PROBLEM STATEMENT:
Below are entries. Copy exactly the lines running from the line that holds "rewrite (stream_decrypt_body_step framed c" to the line that holds "words when subtraction", with both ends included.

Stored items:

Lemma stream_decrypt_body_step (framed : bool) (c : list Field) (i : nat)
    (sponge : Sponge) (message : list Field) (x : Field) :
  c !! i = Some x →
  let ks := squeeze (framed_sponge framed i (length c) sponge) in
  stream_decrypt_body framed c i (sponge, message) =
  Ok (absorb_tag c i (i =? length c - 1) (snd ks), message ++ [Field_sub x (fst ks)]).
Proof.
  intros Hx ks. unfold stream_decrypt_body. subst ks.
  destruct (squeeze _) as [k s1]. rewrite (index_lookup _ _ _ Hx).
  cbn [result_bind fst snd].
  rewrite absorb_if_tag; [done|]. by eapply lookup_lt_Some.
Qed.

(** The decrypting loop never throws, and its calls follow the schedule. *)
Lemma stream_decrypt_from (framed : bool) (c : list Field) (n : nat) :
  ∀ (i : nat) (sponge : Sponge) (message : list Field),
    i + n = length c →
    ∃ sponge' decrypted,
      for_range i n (stream_decrypt_body framed c) (sponge, message) =
        Ok (sponge', message ++ decrypted) ∧
      length decrypted = n ∧
      sponge_calls sponge' =
        sponge_calls sponge ++ flat_map (chunk_calls framed c) (seq i n).
Proof.
  induction n as [|n IH]; intros i sponge message Hin.
  - exists sponge, []. simpl. by rewrite !app_nil_r.
  - destruct (lookup_lt_is_Some_2 c i ltac:(lia)) as [x Hx].
    cbn [for_range].
    rewrite (stream_decrypt_body_step framed c i sponge message x Hx).
    cbn [result_bind].
    edestruct (IH (S i)) as (sponge' & decrypted & Hrun & Hlen & Hcalls); [lia|].
    eexists sponge', (_ :: decrypted). rewrite Hrun, Hcalls.
    split; [by rewrite <- app_assoc|]. split; [simpl; lia|].
    rewrite absorb_tag_calls, squeeze_calls, framed_sponge_calls.
    cbn [seq flat_map]. unfold chunk_calls.
    rewrite <- !app_assoc. reflexivity.
Qed.

(** The encrypting loop never throws; the decrypting loop, run on what it
    produced from the same sponge, ends in the same sponge, and recovers the
    words when subtraction undoes addition. *)
Lemma stream_encrypt_from (framed : bool) (words : list Field) (n : nat) :
  ∀ (i : nat) (sponge : Sponge) (cipherText : list Field),
    length cipherText = i → i + n = length words →
    ∃ sponge' encrypted,
      for_range i n (stream_encrypt_body framed words) (sponge, cipherText) =
        Ok (sponge', cipherText ++ encrypted) ∧
      length encrypted = n ∧
      ∀ message, ∃ decrypted,
        for_range i n (stream_decrypt_body framed (cipherText ++ encrypted))
          (sponge, message) = Ok (sponge', message ++ decrypted) ∧
        ((∀ a k : Field, Field_sub (Field_add a k) k = a) →
         decrypted = drop i words).
Proof.
  induction n as [|n IH]; intros i sponge cipherText Hlen Hin.
  - exists sponge, []. simpl. rewrite app_nil_r. do 2 (split; [done|]).
    intros message. exists []. rewrite app_nil_r. split; [done|].
    intros _. by rewrite drop_ge by lia.
  - destruct (lookup_lt_is_Some_2 words i ltac:(lia)) as [m Hm].
    cbn [for_range].
    rewrite (stream_encrypt_body_step framed words i sponge cipherText m Hlen Hm).
    cbn [result_bind]. set (ks := squeeze (framed_sponge framed i (length words) sponge)).
    set (c := Field_add m (fst ks)).
    edestruct (IH (S i) (absorb_tag (cipherText ++ [c]) i (i =? length words - 1) (snd ks))
                 (cipherText ++ [c]))
      as (sponge' & encrypted & Hrun & Hlen' & Hdec);
      [rewrite length_app; simpl; lia | lia |].
    exists sponge', (c :: encrypted). rewrite Hrun.
    split; [by rewrite <- app_assoc|]. split; [simpl; lia|].
    intros message.
    assert (length (cipherText ++ c :: encrypted) = length words) as Hfull
      by (rewrite length_app; simpl; lia).
    assert ((cipherText ++ c :: encrypted) !! i = Some c) as Hc
      by (by apply list_lookup_middle).
    rewrite (stream_decrypt_body_step framed _ i sponge message c Hc).
    cbn [result_bind]. rewrite Hfull. fold ks.
    replace (cipherText ++ c :: encrypted) with ((cipherText ++ [c]) ++ encrypted)
      by (by rewrite <- app_assoc).
    rewrite absorb_tag_app by (rewrite length_app; simpl; lia).
    destruct (Hdec (message ++ [Field_sub c (fst ks)])) as (decrypted & Hrun' & Hwords).
    exists (Field_sub c (fst ks) :: decrypted). rewrite Hrun'.
    split; [by rewrite <- app_assoc|].
    intros Hlaw. rewrite (Hwords Hlaw). subst c. rewrite Hlaw.
    symmetry. by apply drop_S.
Qed.

End CoreLemmas.

(** ** The loops of the source refine the shared core *)

Section SourceLoops.
Context {P : Primitives}.

Lemma encrypt_body_core (message : list Field) (i : nat) (st : Sponge * list Field) :
  encrypt_body message i st = stream_encrypt_body false message i st.
Proof. by destruct st. Qed.

Lemma decrypt_body_core (c : list Field) (i : nat) (st : Sponge * list Field) :
  decrypt_body c i st = stream_decrypt_body false c i st.
Proof. by destruct st. Qed.

Lemma encryptV2_body_core (chunks : list (list byte)) (n : nat)
    (st : Sponge * list Field) :
  encryptV2_body chunks n st =
  stream_encrypt_body true (map bytesToWord chunks) n st.
Proof.
  destruct st as [sponge cipherText].
  unfold encryptV2_body, stream_encrypt_body, framed_sponge.
  rewrite length_map. destruct (squeeze _) as [k s1].
  rewrite index_map. by destruct (index chunks n).
Qed.

Lemma decryptV2_body_core (c : list Field) (i : nat) (sponge : Sponge)
    (words : list Field) :
  decryptV2_body c i (sponge, unpack words) =
  (st <- stream_decrypt_body true c i (sponge, words) ;;
   Ok (fst st, unpack (snd st)))%R.
Proof.
  unfold decryptV2_body, stream_decrypt_body, framed_sponge.
  destruct (squeeze _) as [k s1]. destruct (index c i) as [x|]; [|done].
  cbn [result_bind].
  destruct (absorb_if (i mod 2 =? 1) c (i - 1) s1) as [s2|]; [|done].
  cbn [result_bind].
  destruct (absorb_if _ c i s2) as [s3|]; [|done].
  cbn [result_bind fst snd]. unfold unpack. by rewrite map_app.
Qed.

Lemma decryptV2_range_core (c : list Field) (n : nat) :
  ∀ (i : nat) (sponge : Sponge) (words : list Field),
    for_range i n (decryptV2_body c) (sponge, unpack words) =
    (st <- for_range i n (stream_decrypt_body true c) (sponge, words) ;;
     Ok (fst st, unpack (snd st)))%R.
Proof.
  induction n as [|n IH]; intros i sponge words; [done|].
  cbn [for_range]. rewrite decryptV2_body_core.
  destruct (stream_decrypt_body true c i (sponge, words)) as [[s1 words1]|]; [|done].
  cbn [result_bind fst snd]. apply IH.
Qed.

(** The encrypting core, from the start: it returns, the ciphertext is as long
    as the message, the calls follow the schedule, and the decrypting core
    mirrors it. *)
Lemma stream_encrypt_spec (framed : bool) (words : list Field) (sponge : Sponge) :
  ∃ sponge' c,
    for_range 0 (length words) (stream_encrypt_body framed words) (sponge, []) =
      Ok (sponge', c) ∧
    length c = length words ∧
    sponge_calls sponge' = sponge_calls sponge ++ stream_calls framed c ∧
    ∃ decrypted,
      for_range 0 (length c) (stream_decrypt_body framed c) (sponge, []) =
        Ok (sponge', decrypted) ∧
      ((∀ a k : Field, Field_sub (Field_add a k) k = a) → decrypted = words).
Proof.
  destruct (stream_encrypt_from framed words (length words) 0 sponge [])
    as (sponge' & c & Hrun & Hlen & Hdec); [done..|].
  cbn [app] in *. exists sponge', c. split; [done|]. split; [done|].
  destruct (Hdec []) as (decrypted & Hrun' & Hwords). cbn [app] in Hrun'.
  rewrite Hlen. split; [|by exists decrypted].
  destruct (stream_decrypt_from framed c (length words) 0 sponge [])
    as (sponge'' & decrypted' & Hrun'' & _ & Hcalls); [lia|].
  rewrite Hrun' in Hrun''. injection Hrun'' as -> _.
  unfold stream_calls. by rewrite Hlen.
Qed.

Lemma stream_decrypt_spec (framed : bool) (c : list Field) (sponge : Sponge) :
  ∃ sponge' decrypted,
    for_range 0 (length c) (stream_decrypt_body framed c) (sponge, []) =
      Ok (sponge', decrypted) ∧
    length decrypted = length c ∧
    sponge_calls sponge' = sponge_calls sponge ++ stream_calls framed c.
Proof.
  destruct (stream_decrypt_from framed c (length c) 0 sponge [])
    as (sponge' & decrypted & Hrun & Hlen & Hcalls); [done|].
  by exists sponge', decrypted.
Qed.

Lemma encrypt_loop_spec (message : list Field) (sponge : Sponge) :
  ∃ sponge' c,
    encrypt_loop message sponge = Ok (sponge', c) ∧
    length c = length message ∧
    sponge_calls sponge' = sponge_calls sponge ++ stream_calls false c ∧
    ∃ decrypted,
      decrypt_loop c sponge = Ok (sponge', decrypted) ∧
      ((∀ a k : Field, Field_sub (Field_add a k) k = a) → decrypted = message).
Proof.
  destruct (stream_encrypt_spec false message sponge)
    as (sponge' & c & Hrun & Hlen & Hcalls & decrypted & Hdec & Hwords).
  exists sponge', c. unfold encrypt_loop, decrypt_loop.
  rewrite (for_range_ext _ _ _ (encrypt_body_core message)).
  rewrite (for_range_ext _ _ _ (decrypt_body_core c)). eauto 10.
Qed.

Lemma decrypt_loop_spec (c : list Field) (sponge : Sponge) :
  ∃ sponge' message,
    decrypt_loop c sponge = Ok (sponge', message) ∧
    length message = length c ∧
    sponge_calls sponge' = sponge_calls sponge ++ stream_calls false c.
Proof.
  unfold decrypt_loop. rewrite (for_range_ext _ _ _ (decrypt_body_core c)).
  apply stream_decrypt_spec.
Qed.

Lemma decryptV2_loop_spec (c : list Field) (sponge : Sponge) :
  ∃ sponge' words,
    decryptV2_loop c sponge = Ok (sponge', unpack words) ∧
    length words = length c ∧
    sponge_calls sponge' = sponge_calls sponge ++ stream_calls true c.
Proof.
  destruct (stream_decrypt_spec true c sponge)
    as (sponge' & words & Hrun & Hlen & Hcalls).
  exists sponge', words. unfold decryptV2_loop.
  change (@nil (list byte)) with (unpack []).
  rewrite decryptV2_range_core, Hrun. done.
Qed.

Lemma encryptV2_loop_spec (chunks : list (list byte)) (sponge : Sponge) :
  ∃ sponge' c,
    encryptV2_loop chunks sponge = Ok (sponge', c) ∧
    length c = length chunks ∧
    sponge_calls sponge' = sponge_calls sponge ++ stream_calls true c ∧
    ∃ words,
      decryptV2_loop c sponge = Ok (sponge', unpack words) ∧
      ((∀ a k : Field, Field_sub (Field_add a k) k = a) →
       words = map bytesToWord chunks).
Proof.
  destruct (stream_encrypt_spec true (map bytesToWord chunks) sponge)
    as (sponge' & c & Hrun & Hlen & Hcalls & words & Hdec & Hwords).
  rewrite length_map in Hrun, Hlen.
  exists sponge', c. unfold encryptV2_loop, decryptV2_loop.
  rewrite (for_range_ext _ _ _ (encryptV2_body_core chunks)).
  split; [done|]. split; [done|]. split; [done|].
  exists words. split; [|done].
  change (@nil (list byte)) with (unpack []).
  by rewrite decryptV2_range_core, Hdec.
Qed.

End SourceLoops.

(** ** The operations, run in a store *)

Section Operations.
Context {P : Primitives}.

Lemma assertEquals_same (x : Field) : assertEquals x (Some x) = Ok tt.
Proof. unfold assertEquals. by rewrite decide_True. Qed.

Lemma assertEquals_differ (x y : Field) : x ≠ y → assertEquals x (Some y) = Err AssertionError.
Proof. intros Hxy. unfold assertEquals. by rewrite decide_False. Qed.

(** [decrypt] pops the array it is given and computes on what is left. *)
Lemma decrypt_run (c : CipherText) (privateKey : Scalar) (σ : store) (xs : list Field) :
  field_arrays σ !! cipherText c = Some xs →
  decrypt c privateKey σ =
  (decrypt_result (publicKey c) privateKey (removelast xs) (last xs),
   {| field_arrays := <[cipherText c := removelast xs]> (field_arrays σ);
      bytes_objects := bytes_objects σ |}).
Proof.
  intros Hxs.
  unfold decrypt, decrypt_result, shared_sponge, Exec_bind, Array_pop, Array_read,
    Exec_lift, Exec_ret.
  rewrite Hxs. cbn [field_arrays]. rewrite lookup_insert_eq.
  destruct (decrypt_loop _ _) as [[sponge message]|]; [|done].
  cbn [result_bind]. by destruct (assertEquals _ _).
Qed.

SOLUTION:
    rewrite (stream_decrypt_body_step framed c i sponge message x Hx).
    cbn [result_bind].
    edestruct (IH (S i)) as (sponge' & decrypted & Hrun & Hlen & Hcalls); [lia|].
    eexists sponge', (_ :: decrypted). rewrite Hrun, Hcalls.
    split; [by rewrite <- app_assoc|]. split; [simpl; lia|].
    rewrite absorb_tag_calls, squeeze_calls, framed_sponge_calls.
    cbn [seq flat_map]. unfold chunk_calls.
    rewrite <- !app_assoc. reflexivity.
Qed.

(** The encrypting loop never throws; the decrypting loop, run on what it
    produced from the same sponge, ends in the same sponge, and recovers the
    words when subtraction undoes addition. *)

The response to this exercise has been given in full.